Aim of the exercise: Go through the records and copy each line where the string "Prop" occurs.
The data section start
(** A pseudo-header and a range of the frame: the checksum that makes them sum to zero. *)
Lemma csum_l4_spec k pseudo off len :
  bytes_ok (sk_data k) → bytes_ok pseudo → mlen pseudo mod 4 = 0 → mlen pseudo <= 512 →
  0 <= off → 0 <= len <= 2048 → off + len <= sk_len k →
  ∃ c, csum_l4 csum_diff k pseudo off len = Some c ∧ 0 <= c < 65536 ∧
    (inet_sum pseudo + inet_sum (slice (sk_data k) off len) + c) mod 65535 = 0.
Proof using Hdiff.
  intros Hb Hp H4 H512 Ho Hl Hk. unfold csum_l4.
  destruct (csum_diff_spec pseudo 0) as [Hd Hm]; [done..|]. rewrite (proj2 (Z.ltb_ge _ _)) by lia.
  destruct (csum_pkt_range_spec 32 k off len (csum_diff pseudo 0)) as (r & -> & Hr & Hmr); [done|lia..|].
  cbn [mbind option_bind]. pose proof (csum_finish_spec r Hr) as [Hc Hz].
  exists (csum_finish r). split_and!; [done|lia..|].
  rewrite <-Hz, Zplus_mod. rewrite (Zplus_mod r). f_equal. f_equal.
  rewrite Hmr, Zplus_mod. rewrite (Zplus_mod (csum_diff pseudo 0)). f_equal. f_equal. rewrite Hm. done.
Qed.
Lemma csum_l4_in k pseudo off len c : 0 < len <= 2048 →
  csum_l4 csum_diff k pseudo off len = Some c → 0 <= off ∧ off + len <= sk_len k.
Proof using.
  clear Hdiff. intros Hl. unfold csum_l4. destruct (_ <? 0); [done|].
  destruct (csum_pkt_range _ _ _ _ _ _) eqn:E; [|done]. intros _.
  by apply (csum_pkt_range_in 32) in E; [|lia].
Qed.

(** ** The inner checksum *)

Lemma inet_sum_field m l4 len ck : 0 <= l4 <= ck → ck + 2 <= l4 + len → l4 + len <= mlen m →
  (ck - l4) mod 2 = 0 →
  inet_sum (slice m l4 len) =
    inet_sum (slice m l4 (ck - l4)) + inet_sum (slice m ck 2) + inet_sum (slice m (ck + 2) (l4 + len - ck - 2)).
Proof using.
  intros Hl Hc Hm He. replace len with ((ck - l4) + (2 + (l4 + len - ck - 2))) at 1 by lia.
  rewrite slice_split by lia. replace (l4 + (ck - l4)) with ck by lia. rewrite slice_split by lia.
  rewrite !inet_sum_app; [lia|..]; unfold even_len; rewrite mlen_slice by lia; done.
Qed.
Lemma inet_sum_splice m l4 len ck bs : mlen bs = 2 → 0 <= l4 <= ck → ck + 2 <= l4 + len → l4 + len <= mlen m →
  (ck - l4) mod 2 = 0 →
  inet_sum (slice (splice m ck bs) l4 len) = inet_sum (slice m l4 len) - inet_sum (slice m ck 2) + inet_sum bs.
Proof using.
  intros Hb Hl Hc Hm He. rewrite (inet_sum_field (splice m ck bs) l4 len ck), (inet_sum_field m l4 len ck)
    by (rewrite ?mlen_splice by lia; lia).
  rewrite (slice_splice_disj m ck bs l4), (slice_splice_disj m ck bs (ck + 2)), slice_splice_same by lia. lia.
Qed.

Lemma splice_twice m i a b : mlen b = mlen a → 0 <= i → i + mlen a <= mlen m →
  splice (splice m i a) i b = splice m i b.
Proof using.
  intros Hl Hi Hm. rewrite <-(Z.add_0_r i) at 2. rewrite splice_in by lia. f_equal. rewrite splice_0.
  rewrite drop_ge by (unfold mlen in Hl; lia). apply app_nil_r.
Qed.

Lemma store_bytes_Some e k off bs k' : store_bytes e k off bs = Some k' →
  e_store e = true ∧ 0 <= off ∧ off + mlen bs <= sk_len k ∧
  k' = Skb (splice (sk_data k) off bs) (sk_lin k) (sk_protocol k) (sk_ifindex k).
Proof using.
  unfold store_bytes. destruct (e_store e); [|done]. destruct (Z.leb_spec 0 off); [|done].
  destruct (Z.leb_spec (off + mlen bs) (sk_len k)); [|done]. cbn. by intros [= <-].
Qed.

Lemma store_bytes_ok e k off bs : e_store e = true → 0 <= off → off + mlen bs <= sk_len k →
  store_bytes e k off bs = Some (Skb (splice (sk_data k) off bs) (sk_lin k) (sk_protocol k) (sk_ifindex k)).
Proof using.
  intros He Ho Hl. unfold store_bytes. by rewrite He, (proj2 (Z.leb_le 0 off)), (proj2 (Z.leb_le _ _)) by lia.
Qed.

(** What the stack gives the datapath to classify. *)
Definition flow_ok (f : flow) : Prop :=
  (fl_family f = AF_INET ∨ fl_family f = AF_INET6) ∧ 0 <= fl_proto f < 256 ∧
  (bytes_ok (fl_ue_addr f) ∧ mlen (fl_ue_addr f) = 16) ∧ (bytes_ok (fl_saddr f) ∧ mlen (fl_saddr f) = 16) ∧
  (fl_l4_off f = 0 ∨ 34 <= fl_l4_off f <= 74 ∧ fl_l4_off f mod 2 = 0) ∧ 0 <= fl_l4_len f < 65536.

Definition l4_pseudo (f : flow) : list Z :=
  if fl_family f =? AF_INET
  then pseudo4 (take 4 (fl_saddr f)) (take 4 (fl_ue_addr f)) (u16 (fl_l4_len f)) (fl_proto f)
  else pseudo6 (fl_saddr f) (fl_ue_addr f) (fl_l4_len f) (fl_proto f).
(** The inner packet carries a checksum the datapath completes, and the field of it. *)
Definition completed (f : flow) : bool :=
  negb (fl_l4_off f =? 0) && ((fl_proto f =? IPPROTO_UDP) || (fl_proto f =? IPPROTO_TCP)) &&
  ((if fl_proto f =? IPPROTO_UDP then 8 else 20) <=? fl_l4_len f) && (fl_l4_len f <=? CSUM_MAX_LEN).
Definition field_off (f : flow) : Z := fl_l4_off f + if fl_proto f =? IPPROTO_UDP then 6 else 16.
(** The sum over pseudo-header and segment, the checksum field included, is zero. *)
Definition l4_valid (data : mem) (f : flow) (off : Z) : Prop :=
  (inet_sum (l4_pseudo f) + inet_sum (slice data off (fl_l4_len f))) mod 65535 = 0.

Lemma l4_pseudo_ok f : flow_ok f →
  bytes_ok (l4_pseudo f) ∧ mlen (l4_pseudo f) mod 4 = 0 ∧ mlen (l4_pseudo f) <= 512.
Proof using.
  intros (_ & Hp & [Ha La] & [Hs Ls] & _ & _).
  assert (T : ∀ a, bytes_ok a → mlen a = 16 → bytes_ok (take 4 a) ∧ mlen (take 4 a) = 4).
  { intros a Hb Hl. split; [by apply Forall_take|]. apply (mlen_take 4 a). lia. }
  destruct (T _ Ha La) as [Ta Tla], (T _ Hs Ls) as [Ts Tls]. clear T.
  unfold l4_pseudo. destruct (_ =? _).
  - unfold pseudo4. split; [|split; mlia || (replace (mlen _) with 12 by mlia; done)].
    rewrite !bytes_ok_app. split_and!; try done; try apply be_bytes_ok; octets.
  - unfold pseudo6. split; [|split; mlia || (replace (mlen _) with 40 by mlia; done)].
    rewrite !bytes_ok_app. split_and!; try done; try apply be_bytes_ok; octets.
Qed.

Lemma completed_inv f : completed f = true →
  fl_l4_off f ≠ 0 ∧ (fl_proto f = IPPROTO_UDP ∨ fl_proto f = IPPROTO_TCP) ∧
  0 < (if fl_proto f =? IPPROTO_UDP then 6 else 16) ∧
  (if fl_proto f =? IPPROTO_UDP then 6 else 16) mod 2 = 0 ∧
  (if fl_proto f =? IPPROTO_UDP then 6 else 16) + 2 <= fl_l4_len f <= 2048.
Proof using.
  unfold completed, CSUM_MAX_LEN. rewrite !andb_true_iff, negb_true_iff, orb_true_iff, !Z.leb_le, Z.eqb_neq, !Z.eqb_eq.
  intros (((? & ?) & ?) & ?). destruct (_ =? _); split_and!; done || lia.
Qed.

(** What the completion does to a frame: nothing, or two octets in the field. *)
Definition completion (f : flow) (n : Z) (k k1 : sk_buff) : Prop :=
  ∃ c, 0 <= c < 65536 ∧ fl_l4_off f + n + fl_l4_len f <= sk_len k ∧
    k1 = Skb (splice (sk_data k) (field_off f + n) (host_bytes le c)) (sk_lin k) (sk_protocol k) (sk_ifindex k) ∧
    l4_valid (sk_data k1) f (fl_l4_off f + n) ∧ (fl_proto f = IPPROTO_UDP → c ≠ 0).

Lemma encap_inner_csum_skip e k f n :
  completed f = false → encap_inner_csum le csum_diff e k f n = Some k.
Proof using. intros H. unfold encap_inner_csum. cbv zeta. fold (completed f). by rewrite H. Qed.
The data section end
Reply to the exercise:
Definition flow_ok (f : flow) : Prop :=
Definition l4_valid (data : mem) (f : flow) (off : Z) : Prop :=
Definition completion (f : flow) (n : Z) (k k1 : sk_buff) : Prop :=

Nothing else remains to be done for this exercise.